Ruhe · 6 Min lesen

Hund kommt nicht zur Ruhe: Entspannung Schritt für Schritt

Ein ruhiger Plan für Hunde, die ständig aufdrehen: Pausen, Deckentraining, Tagesstruktur und Signale.

Manche Hunde brauchen nicht mehr Auslastung, sondern bessere Pausen. Ruhe ist ein Verhalten, das viele Hunde erst lernen müssen.

Mehr Action ist nicht immer die Lösung

Wenn dein Hund nach viel Bewegung noch wilder wird, ist er vielleicht überdreht statt unausgelastet. Dann helfen klare Ruhefenster und weniger Reizwechsel.

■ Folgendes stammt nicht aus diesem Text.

(** ** Errors

    One constructor for each [fmt.Errorf] of the package, carrying the
    arguments in the order in which the call passes them; [Error] renders
    the message of the format string. *)
Inductive error : Type :=
| DocumentReadError (configFilename err : string)
| DocumentParseError (configFilename err : string)
| UnrecognizedDirectoryKey (dirName configFilename : string)
| UnrecognizedExtensionKey (extName ext : string)
| InvalidTypeString (typeString : string)
| InvalidCertificateType (certName typeString : string)
| SelfSignedWithIssuer (certName : string)
| MissingIssuer (certName issuer : string)
| IssuerNotAuthority (certName issuer : string).

Definition Error (e : error) : string :=
  match e with
  | DocumentReadError configFilename err =>
      "error reading config file '" +:+ configFilename +:+ "': " +:+ err
  | DocumentParseError configFilename err =>
      "error parsing YAML config file '" +:+ configFilename +:+ "': " +:+ err
  | UnrecognizedDirectoryKey dirName configFilename =>
      "invalid entry " +:+ dirName +:+
      " in directories section of config file " +:+ configFilename
  | UnrecognizedExtensionKey extName ext =>
      "invalid entry " +:+ extName +:+
      " in extensions section of config file " +:+ ext
  | InvalidTypeString typeString =>
      "invalid certificate type '" +:+ typeString +:+ "'"
  | InvalidCertificateType certName typeString =>
      "invalid type " +:+ certName +:+ " for certificate " +:+ typeString
  | SelfSignedWithIssuer certName =>
      "self-signed certificate " +:+ certName +:+ " must not have issuer"
  | MissingIssuer certName issuer =>
      "certificate " +:+ certName +:+ " has missing issuer " +:+ issuer
  | IssuerNotAuthority certName issuer =>
      "certificate " +:+ certName +:+ " has issuer " +:+ issuer +:+
      " that is not a CA"
  end.
(** [_add_workflow_edges] *)
Definition _add_workflow_edges (workflow : StateGraph) : StateGraph :=
  let workflow :=
    if (has_type config PLANNING && has_type config RESEARCH)%bool
    then add_edge planning_agent (Node research_agent) workflow
    else workflow in
  let workflow :=
    if (has_type config RESEARCH && has_type config CODE)%bool
    then add_edge research_agent (Node code_agent) workflow
    else workflow in
  if reflection_enabled config then
    let workflow :=
      if has_type config CODE
      then add_edge code_agent (Node reflection_agent) workflow
      else workflow in
    add_conditional_edges reflection_agent (_reflection_router config)
                          reflection_ends workflow
  else
    if has_type config CODE then add_edge code_agent END workflow
    else if has_type config RESEARCH then add_edge research_agent END workflow
    else workflow.

(** [_build_workflow], up to the call of [compile]. *)
Definition _build_workflow : StateGraph :=
  let workflow := empty_graph in
  let workflow :=
    if has_type config CODE then add_node code_agent workflow else workflow in
  let workflow :=
    if has_type config RESEARCH then add_node research_agent workflow
    else workflow in
  let workflow :=
    if has_type config PLANNING then add_node planning_agent workflow
    else workflow in
  let workflow :=
    if reflection_enabled config then add_node reflection_agent workflow
    else workflow in
  let workflow :=
    if has_type config PLANNING then set_entry_point planning_agent workflow
    else if has_type config RESEARCH then set_entry_point research_agent workflow
    else set_entry_point code_agent workflow in
  _add_workflow_edges workflow.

  • Nach Aktivität bewusst runterfahren.
  • Feste Liegeplätze etablieren.
  • Kurze, vorhersehbare Rituale nutzen.

Ruhe belohnen

Warte nicht nur auf Probleme. Belohne leises Liegen, tiefes Atmen und freiwillige Pausen. So merkt dein Hund, dass Ruhe sich lohnt.

Der Tagesrhythmus

Viele Hunde entspannen besser, wenn der Tag nicht ständig neue Highlights bringt. Wenige klare Trainingsmomente und echte Schlafphasen sind oft stärker als Dauerprogramm.